Reunião comigo mesmo na Sala Zero (a rua)

Terça-feira, 7 da manhã.

Agosto começou preocupado, com aquela estática no ar que emula a mais nítida tensão do cotidiano. Sem Copa, o mundo finalmente começa a voltar ao seu ritmo cotidiano, muito embora os quase dois meses perdidos tenham feito um belo grau de estrago.

O final de julho e o começo de agosto estão sendo devotados, quase que na íntegra, a arrumar a casa. Otimizar processos, equipe, planos, projetos e tudo mais que desenha o dia a dia de uma empresa. E o que isso tem a ver com corrida?

Tudo.

Pelo menos para mim, tomar decisões que gerem qualquer tipo de reorganização do presente tem uma dependência quase natural da corrida.

O despertador de ontem já foi setado com isso em mente – uma espécie de reunião comigo mesmo na sala de número zero (a rua).

Saí com os mesmos Merrell TrailGloves que detonaram meus pés há algumas semanas (mas que agora estão perfeitamente adaptados) e rumei para o Ibira. Garoa fina, frio, muitas buzinas e nuvens negras do lado de fora.

Do lado de dentro, na mente, silêncio. Estava isolado do mundo, pensando, enumerando os problemas e bolando soluções. Invocando calma e afastando preocupações vazias. Antes de morrer, Churchill disse que sua vida havia sido “marcada por gigantescos problemas – a maioria dos quais nunca chegou de fato a acontecer.”

Isso virou meu mantra. Assim como a experiência de correr Comrades, com 90 km de passos calmos, planejados, mantendo sempre o ritmo e com a confiança de que o final chegará mais cedo ou mais tarde.

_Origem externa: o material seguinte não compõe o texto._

Lemma ignores_gets {A : Type} (f : State → A) :
  (∀ ls s, f (setStoreListeners ls s) = f s) → ignoresStoreListeners (gets f).
Proof. intros Hf ls s. unfold gets. by rewrite Hf. Qed.

Lemma ignores_modify (f : State → State) :
  (∀ ls s, f (setStoreListeners ls s) = setStoreListeners ls (f s)) →
  ignoresStoreListeners (modify f).
Proof. intros Hf ls s. unfold modify. by rewrite Hf. Qed.

Lemma ignores_assignStore (k : string) (v : Value) :
  ignoresStoreListeners (assignStore k v).
Proof.
  intros ls s. unfold assignStore; simpl.
  by destruct (set replacesPrototype k v (store s)).
Qed.

Lemma ignores_assignListeners (k : string) (l : list Listener) :
  ignoresStoreListeners (assignListeners k l).
Proof.
  intros ls s. unfold assignListeners; simpl.
  by destruct (set (λ _, true) k l (listeners s)).
Qed.

Lemma ignores_forEach (l : list Listener) :
  ignoresStoreListeners (forEach l invoke).
Proof.
  induction l as [| x l IH]; simpl.
  - apply ignores_ret.
  - apply ignores_bind; [| done]. by apply ignores_modify.
Qed.

Lemma ignores_notifyState (k : string) : ignoresStoreListeners (notifyState k).
Proof.
  apply ignores_bind; [by apply ignores_gets |].
  intros [l| |]; [apply ignores_forEach | apply ignores_throw
                 | apply (ignores_forEach [])].
Qed.

Lemma ignores_callFunction (f : Value) (args : list Value) :
  ignoresStoreListeners (callFunction call f args).
Proof.
  destruct f; simpl; try apply ignores_throw.
  destruct (call a args); [apply ignores_ret | apply ignores_throw].
Qed.

Create HintDb ignores.

#[local] Hint Resolve ignores_ret ignores_throw ignores_assignStore
  ignores_assignListeners ignores_forEach ignores_notifyState
  ignores_callFunction : ignores.

(** The operations that the two variants share do not depend on the
    whole-store listeners and leave them as they are: they behave on the
    reduced store as on the full one. *)
Lemma ignores_subscribeState (k : string) (l : Listener) :
  ignoresStoreListeners (subscribeState k l).
Proof.
  apply ignores_bind; [by apply ignores_gets |]. intros present.
  apply ignores_bind; [destruct present; simpl; auto with ignores |].
  intros _. apply ignores_bind; [by apply ignores_gets |].
  intros [x| |]; auto with ignores. by apply ignores_modify.
Qed.

Lemma ignores_unsubscribeState (k : string) (l : Listener) :
  ignoresStoreListeners (unsubscribeState k l).
Proof.
  apply ignores_bind; [by apply ignores_gets |].
  intros [x| |]; auto with ignores.
Qed.

Lemma ignores_setStateBuilder (k : string) (arg : Value) :
  ignoresStoreListeners (setStateBuilder call k arg).
Proof.
  apply ignores_bind; [| auto with ignores].
  destruct (isFunction arg); [| auto with ignores].
  apply ignores_bind; [by apply ignores_gets |]. intros prev.
  apply ignores_bind; auto with ignores.
Qed.

Lemma ignores_afterSnapshot (k : string) (d snapshot : Value) :
  ignoresStoreListeners (afterSnapshot call k d snapshot).
Proof.
  unfold afterSnapshot.
  destruct (decide (snapshot = NotExists ∧ d ≠ VUndefined)).
  - apply ignores_bind; [destruct (isFunction d); auto with ignores |].
    intros v. apply ignores_bind; [auto with ignores |]. intros _.
    apply ignores_bind; auto with ignores.
  - destruct (decide (snapshot = NotExists)); auto with ignores.
Qed.

Lemma ignores_useState (cell : option Memo) (k : string) (d : Value) :
  ignoresStoreListeners (useState call cell k d).
Proof.
  apply ignores_bind; [by apply ignores_gets |]. intros snapshot.
  unfold useMemo. destruct cell as [m|].
  - case_decide; [auto with ignores |].
    apply ignores_bind; [apply ignores_afterSnapshot | auto with ignores].
  - apply ignores_bind; [apply ignores_afterSnapshot | auto with ignores].
Qed.

Lemma ignores_deleteState (k : string) : ignoresStoreListeners (deleteState k).
Proof.
  apply ignores_bind; [by apply ignores_modify |].
  intros _. by apply ignores_modify.
Qed.

(** The effect of the reduced [useState] changes nothing. *)
Lemma Reduced_useState_eq (cell : option Memo) (k : string) (d : Value)
    (s : State) :
  Reduced.useState call cell k d s = useState call cell k d s.
Proof.
  unfold Reduced.useState, useState, Reduced.useEffect, bind,
    useSyncExternalStore, gets, ret.
  by destruct (useMemo cell _ _ s) as [[v c] s1|e s1|].
Qed.

(** On a name of [Object.prototype] that was never written, the first
    render returns the inherited value, whatever the default. *)
Lemma useState_inherited (k : string) (d : Value) (s : State) :
  store s !! k = None → inherited k = true →
  useState call None k d s
  = Return (prototypeValue k,
            Some (mkMemo (mkDeps (prototypeValue k) d k) (prototypeValue k))) s.
Proof.
  intros Hs Hk. rewrite useState_unfold.
  rewrite (getStateSnapshot_inherited _ _ Hs Hk).
  rewrite useMemo_miss by done. unfold bind.
  rewrite afterSnapshot_idle
    by (intros [H _]; by apply prototypeValue_not_sentinel in H).
  rewrite decide_False by apply prototypeValue_not_sentinel. done.
Qed.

Experiências assim são fundamentais em tempos de turbulência. Ainda bem que elas existem.

Aliás, correr ultras traz um tipo de benefício que vai muito além da saúde física: nos ensina a manter o curso firme, fixo, em um tipo de sintonia entre mente e corpo que dificilmente se encontra em esportes que não sejam de puro endurance. Nos ensina a respeitar subidas e descidas, usando a sempre inevitável gravidade a favor de cada decisão tomada. Nos ensina a respeitar o tempo ao invés de atacá-lo. É o melhor de todos os MBAs.

Ao final, depois da subida da Ministro, estava quase aliviado. Não consegui resolver todas as questões, mas algumas.

O suficiente para levar bem o dia e ainda ter no que trabalhar durante a corrida de amanhã.

O suficiente para enxergar melhor.

Agora, portanto, está na hora de colocar em prática os raciocínios desenhados nos últimos 12km.